Record extracts →
(* ===================================================================== *)
(** * Facts about the monad and the operating-system calls *)
(* ===================================================================== *)

Lemma bind_Ok {A B} (m : M A) (f : A → M B) (w w' : world) (b : B) :
  (m ≫= f) w = (Ok b, w') → ∃ a w1, m w = (Ok a, w1) ∧ f a w1 = (Ok b, w').
Proof.
  unfold mbind, M_bind. destruct (m w) as [[a|e] w1]; [|done]. by exists a, w1.
Qed.

Lemma bind_Raise {A B} (m : M A) (f : A → M B) (w w' : world) (e : exn) :
  m w = (Raise e, w') → (m ≫= f) w = (Raise e, w').
Proof. unfold mbind, M_bind. by intros ->. Qed.

Lemma bind_step {A B} (m : M A) (f : A → M B) (w w1 : world) (a : A) :
  m w = (Ok a, w1) → (m ≫= f) w = f a w1.
Proof. unfold mbind, M_bind. by intros ->. Qed.

Lemma ret_Ok {A} (a b : A) (w w' : world) :
  (mret a : M A) w = (Ok b, w') → a = b ∧ w = w'.
Proof. unfold mret, M_ret. by intros [= -> ->]. Qed.

(** Splits a successful run of [m ≫= f] found in hypothesis [H]. *)
Ltac bind_ok H :=
  let a := fresh "a" in
  let w := fresh "w" in
  let Hm := fresh "Hm" in
  apply bind_Ok in H as (a & w & Hm & H).

Tactic Notation "bind_in" hyp(H) "as" simple_intropattern(a) simple_intropattern(w)
       simple_intropattern(Hm) :=
  apply bind_Ok in H as (a & w & Hm & H).

Lemma extends_refl (w : world) : extends w w.
Proof. by split. Qed.

Lemma extends_trans (w1 w2 w3 : world) : extends w1 w2 → extends w2 w3 → extends w1 w3.
Proof. intros [D1 N1] [D2 N2]. split; [congruence | eauto]. Qed.

Lemma extends_by_refl (P : string → Prop) (w : world) : extends_by P w w.
Proof.
  split; [apply extends_refl|]. intros q Hq [i Hi]. congruence.
Qed.

Lemma extends_by_trans (P : string → Prop) (w1 w2 w3 : world) :
  extends_by P w1 w2 → extends_by P w2 w3 → extends_by P w1 w3.
Proof.
  intros [E1 P1] [E2 P2]. split; [by eapply extends_trans|].
  intros q Hq H3. destruct (names w2 !! q) as [i|] eqn:E; [apply P1 | apply P2]; eauto.
Qed.

Lemma keeps_refl (P : string → Prop) (w : world) : keeps P w w.
Proof. by intros q i _ H. Qed.

Lemma keeps_trans (P : string → Prop) (w1 w2 w3 : world) :
  keeps P w1 w2 → keeps P w2 w3 → keeps P w1 w3.
Proof. intros K1 K2 q i Hq H. eauto. Qed.

Lemma extends_keeps (P : string → Prop) (w w' : world) : extends w w' → keeps P w w'.
Proof. intros [_ N] q i _ H. eauto. Qed.

Section OsFacts.

Context (getcwd : string).

Lemma node_at_file (w : world) (p : string) (i : nat) :
  node_at getcwd w p = File i ↔ p ≠ EmptyString ∧ names w !! key getcwd p = Some i.
Proof.
  unfold node_at. destruct (String.eqb_spec p EmptyString) as [->|Hp].
  - split; [done | by intros [? _]].
  - destruct (names w !! key getcwd p) as [j|].
    + split; [by intros [= ->] | by intros [_ [= ->]]].
    + split; [by destruct (is_dir w _) | by intros [_ ?]].
Qed.

Lemma node_at_absent (w : world) (p : string) :
  node_at getcwd w p = Absent → p ≠ EmptyString → names w !! key getcwd p = None.
Proof.
  unfold node_at. destruct (String.eqb_spec p EmptyString) as [->|Hp]; [done|].
  by destruct (names w !! key getcwd p).
Qed.

(** Whether a path is absent depends on the directories and on whether
    its key is bound. *)
Lemma node_at_absent_iff (w : world) (p : string) :
  node_at getcwd w p = Absent
  ↔ p = EmptyString ∨ (names w !! key getcwd p = None ∧ is_dir w (key getcwd p) = false).
Proof.
  unfold node_at. destruct (String.eqb_spec p EmptyString) as [->|Hp]; [by split; auto|].
  destruct (names w !! key getcwd p) as [j|].
  - split; [done | by intros [?|[? _]]].
  - destruct (is_dir w _); split; try done; auto. by intros [?|[_ ?]]. 
Qed.

Lemma is_dir_dirs (w w' : world) (k : string) :
  dirs w' = dirs w → is_dir w' k = is_dir w k.
Proof. unfold is_dir. by intros ->. Qed.

Lemma print_Ok (s : string) (w w' : world) (u : unit) :
  print s w = (Ok u, w') → dirs w' = dirs w ∧ names w' = names w ∧ inodes w' = inodes w.
Proof. unfold print, modify. by intros [= _ <-]. Qed.

Lemma os_path_exists_Ok (p : string) (w w' : world) (b : bool) :
  os_path_exists getcwd p w = (Ok b, w') →
  w' = w ∧ (b = false ↔ node_at getcwd w p = Absent).
Proof.
  unfold os_path_exists. intros [= <- <-]. split; [done|].
  by destruct (node_at getcwd w p).
Qed.

(** A successful [os.link] binds one new name, to the inode of the
    source. *)
Lemma os_link_Ok (src dst : string) (w w' : world) (u : unit) :
  os_link getcwd src dst w = (Ok u, w') →
  ∃ i, node_at getcwd w src = File i
       ∧ node_at getcwd w dst = Absent
       ∧ dst ≠ EmptyString
       ∧ w' = set_names (insert (key getcwd dst) i) w.
Proof.
  unfold os_link. destruct (node_at getcwd w src) as [| |i] eqn:Es; [done| |].
  - destruct (can_create getcwd w dst); [|done].
    by destruct (node_at getcwd w dst).
  - destruct (can_create getcwd w dst) eqn:Ec; [|done]. simpl.
    destruct (node_at getcwd w dst) eqn:Ed; try done.
    intros [= <-]. exists i. repeat split; try done.
    unfold can_create in Ec. intros ->. done.
Qed.

Lemma os_link_extends (src dst : string) (w w' : world) (u : unit) :
  os_link getcwd src dst w = (Ok u, w') →
  extends_by (λ q, q = key getcwd dst) w w'
  ∧ ∃ i, node_at getcwd w src = File i ∧ names w' !! key getcwd dst = Some i.
Proof.
  intros (i & Hs & Hd & Hne & ->)%os_link_Ok.
  apply node_at_absent in Hd; [|done].
  split; [split; [split; [done|]|]|].
  - intros q j Hq. simpl. rewrite lookup_insert_ne; [done | congruence].
  - intros q Hq [j Hj]. simpl in Hj.
    destruct (decide (key getcwd dst = q)) as [<-|Hn]; [done|].
    rewrite lookup_insert_ne in Hj; congruence.
  - exists i. split; [done|]. simpl. by rewrite lookup_insert_eq.
Qed.

(** A successful in-place rewrite: the path is bound to a new inode that
    holds the rewritten lines, the backup name is gone, and every other
    name is as before. *)
Lemma fileinput_inplace_Ok (p : string) (body : string → string) (w w' : world) (u : unit) :
  fileinput_inplace getcwd p body w = (Ok u, w') →
  dirs w' = dirs w
  ∧ (∀ q, q ≠ key getcwd p → q ≠ key getcwd (p +:+ ".bak") →
          names w' !! q = names w !! q)
  ∧ ∃ i, names w !! key getcwd p = Some i
         ∧ names w' !! key getcwd p = Some (next_inode w)
         ∧ inodes w' !! next_inode w
           = Some (String.concat EmptyString
                     (map body (Py.text_lines (content_of w i)))).
Proof.
  unfold fileinput_inplace.
  set (kb := key getcwd (p +:+ ".bak")). set (k := key getcwd p).
  set (w1 := set_names (delete kb) w).
  destruct (node_at getcwd w1 p) as [| |i] eqn:E1; [done|done|].
  apply node_at_file in E1 as [Hp E1]. fold k in E1. simpl in E1.
  assert (k ≠ kb) as Hk.
  { intros ->. by rewrite lookup_delete_eq in E1. }
  rewrite lookup_delete_ne in E1 by done.
  destruct (node_at getcwd w1 (p +:+ ".bak")); [|done|]; simpl; intros [= _ <-]; simpl.
  all: split; [done|]; split.
  all: try (intros q Hq Hqb;
            by rewrite lookup_delete_ne, lookup_insert_ne, lookup_insert_ne,
                       lookup_delete_ne, lookup_delete_ne by done).
  all: exists i; split; [done|]; split;
       [ by rewrite lookup_delete_ne, lookup_insert_eq by done
       | by rewrite lookup_insert_eq ].
Qed.

Lemma fileinput_inplace_keeps (P : string → Prop) (p : string) (body : string → string)
      (w w' : world) (u : unit) :
  fileinput_inplace getcwd p body w = (Ok u, w') →
  ¬ P (key getcwd p) → ¬ P (key getcwd (p +:+ ".bak")) →
  keeps P w w'.
Proof.
  intros (_ & Hn & _)%fileinput_inplace_Ok H1 H2 q i Hq Hi.
  rewrite Hn; [done | |]; intros ->; done.
Qed.

End OsFacts.

(* ===================================================================== *)
(** * Facts about the loops and the two linkers *)
(* ===================================================================== *)

Lemma for_each_rel {A} (R : world → world → Prop) (xs : list A) (body : A → M unit) :
  (∀ w, R w w) → (∀ w1 w2 w3, R w1 w2 → R w2 w3 → R w1 w3) →
  (∀ x w w' u, x ∈ xs → body x w = (Ok u, w') → R w w') →
  ∀ w w' u, for_each xs body w = (Ok u, w') → R w w'.
Proof.
  intros Hrefl Htrans. induction xs as [|x xs IH]; intros Hbody w w' u H; simpl in H.
  - apply ret_Ok in H as [_ <-]. apply Hrefl.
  - bind_ok H. eapply Htrans.
    + eapply Hbody; [left | exact Hm].
    + eapply IH; [|exact H]. intros y ? ? ? Hy. apply Hbody. by right.
Qed.

Lemma for_each_break_rel {A} (R : world → world → Prop) (xs : list A) (body : A → M flow) :
  (∀ w, R w w) → (∀ w1 w2 w3, R w1 w2 → R w2 w3 → R w1 w3) →
  (∀ x w w' c, x ∈ xs → body x w = (Ok c, w') → R w w') →
  ∀ w w' u, for_each_break xs body w = (Ok u, w') → R w w'.
Proof.
  intros Hrefl Htrans. induction xs as [|x xs IH]; intros Hbody w w' u H; simpl in H.
  - apply ret_Ok in H as [_ <-]. apply Hrefl.
  - bind_ok H. assert (R w w0) as H0 by (eapply Hbody; [left | exact Hm]).
    destruct a.
    + eapply Htrans; [exact H0|]. eapply IH; [|exact H].
      intros y ? ? ? Hy. apply Hbody. by right.
    + apply ret_Ok in H as [_ <-]. exact H0.
Qed.

(** A loop whose body establishes [Q x] for the element it handles, under
    an invariant [I], without undoing [Q] for the others. *)
Lemma for_each_spec {A} (I : world → Prop) (Q : A → world → Prop)
      (xs : list A) (body : A → M unit) :
  (∀ x w w' u, I w → body x w = (Ok u, w') →
               I w' ∧ Q x w' ∧ ∀ y, Q y w → Q y w') →
  ∀ w w' u, I w → for_each xs body w = (Ok u, w') →
            I w' ∧ (∀ x, x ∈ xs → Q x w') ∧ (∀ y, Q y w → Q y w').
Proof.
  intros Hbody. induction xs as [|x xs IH]; intros w w' u HI H; simpl in H.
  - apply ret_Ok in H as [_ <-]. split; [done|]. split; [|done].
    intros x Hx. by apply elem_of_nil in Hx.
  - bind_ok H. destruct (Hbody _ _ _ _ HI Hm) as (HI0 & HQ & Hkeep).
    destruct (IH _ _ _ HI0 H) as (HI' & HQs & Hkeep').
    split; [done|]. split; [|by auto].
    intros y [->|Hy]%elem_of_cons; [by apply Hkeep' | by apply HQs].
Qed.

Section LinkerFacts.

Context (getcwd : string) (snakemake : snakemake_t).

Lemma ends_like_link_path (n : nat) (root path t : string) :
  no_slash t → 3 ≤ String.length t → n ≤ String.length t →
  Py.suffix n (key getcwd (root +:+ "/" +:+ sample_of path +:+ t)) = Py.suffix n t.
Proof.
  intros. apply (key_suffix getcwd n _ (sample_of path) t); try done.
  - apply link_path_ends_in.
  - apply sample_no_slash.
Qed.

Lemma ends_like_backup_path (n : nat) (root path t : string) :
  no_slash (t +:+ ".bak") → 3 ≤ String.length (t +:+ ".bak") →
  n ≤ String.length (t +:+ ".bak") →
  Py.suffix n (key getcwd ((root +:+ "/" +:+ sample_of path +:+ t) +:+ ".bak"))
  = Py.suffix n (t +:+ ".bak").
Proof.
  intros. apply (key_suffix getcwd n _ (sample_of path) (t +:+ ".bak")); try done.
  - apply backup_path_ends_in.
  - apply sample_no_slash.
Qed.

Lemma ends_like_expected_path (n : nat) (path t : string) :
  no_slash t → 3 ≤ String.length t → n ≤ String.length t →
  Py.suffix n (key getcwd (Path.join (sample_of path) ["freebayes"; sample_of path +:+ t]))
  = Py.suffix n t.
Proof.
  intros. apply (key_suffix getcwd n _ (sample_of path) t); try done.
  - apply expected_path_ends_in.
  - apply sample_no_slash.
Qed.

(** A guarded link: names are only added. *)
Lemma guarded_link_extends (c : bool) (src dst : string) (w w' : world) (u : unit) :
  (if c then os_link getcwd src dst else mret tt) w = (Ok u, w') →
  extends_by (λ q, q = key getcwd dst) w w'.
Proof.
  destruct c.
  - by intros [H _]%os_link_extends.
  - intros [_ <-]%ret_Ok. apply extends_by_refl.
Qed.

(** The header rewrite of a consensus link leaves every name that ends in
    [v] alone. *)
Lemma rewrite_consensus_keeps (root consensus : string) (w w' : world) (u : unit) :
  fileinput_inplace getcwd (consensus_path root consensus)
    (rewrite_line (sample_of consensus)) w = (Ok u, w') →
  keeps (ends_like "v") w w'.
Proof.
  intros H. eapply fileinput_inplace_keeps; [exact H| |]; unfold ends_like, consensus_path.
  - rewrite ends_like_link_path; [done | done | simpl; lia | simpl; lia].
  - rewrite ends_like_backup_path; [done | done | simpl; lia | simpl; lia].
Qed.

Lemma link_ivar_consensus_keeps (root : string) (replace : bool) (w w' : world) (u : unit) :
  for_each (input_consensus snakemake) (λ consensus,
    let sample := sample_of consensus in
    let ln_path := root +:+ "/" +:+ sample +:+ ".consensus.fasta" in
    e ← os_path_exists getcwd ln_path;
    (if negb e || replace then os_link getcwd consensus ln_path else mret tt);;
    fileinput_inplace getcwd ln_path (rewrite_line sample)) w = (Ok u, w') →
  keeps (ends_like "v") w w'.
Proof.
  apply for_each_rel; [apply keeps_refl | apply keeps_trans|].
  intros c w1 w2 u' _ H. simpl in H.
  bind_ok H. apply os_path_exists_Ok in Hm as [-> _].
  bind_ok H. apply guarded_link_extends in Hm as [He _].
  eapply keeps_trans; [by apply extends_keeps|].
  by eapply rewrite_consensus_keeps.
Qed.

Lemma link_ivar_variants_extends (root : string) (replace : bool) (w w' : world) (u : unit) :
  for_each (input_variants snakemake) (λ variants,
    let sample := sample_of variants in
    let ln_path := root +:+ "/" +:+ sample +:+ ".variants.tsv" in
    e ← os_path_exists getcwd ln_path;
    if negb e || replace then os_link getcwd variants ln_path else mret tt) w = (Ok u, w') →
  extends w w'.
Proof.
  apply for_each_rel; [apply extends_refl | apply extends_trans|].
  intros v w1 w2 u' _ H. simpl in H.
  bind_ok H. apply os_path_exists_Ok in Hm as [-> _].
  by apply guarded_link_extends in H as [He _].
Qed.

(** Whatever its flag, [link_ivar] leaves the names that end in [v]
    bound as they were. *)
Lemma link_ivar_keeps (root : string) (replace : bool) (w w' : world) (u : unit) :
  link_ivar getcwd snakemake root replace w = (Ok u, w') →
  keeps (ends_like "v") w w'.
Proof.
  unfold link_ivar. intros H.
  bind_ok H. apply print_Ok in Hm as (_ & Hn & _).
  bind_ok H. apply link_ivar_variants_extends in Hm.
  apply link_ivar_consensus_keeps in H.
  intros q i Hq Hi. apply H; [done|]. apply Hm. by rewrite Hn.
Qed.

Aim of the task →
Could you tally the lines of the listing above that contain the word "congruence"? Give the number by itself.

Written solution →
4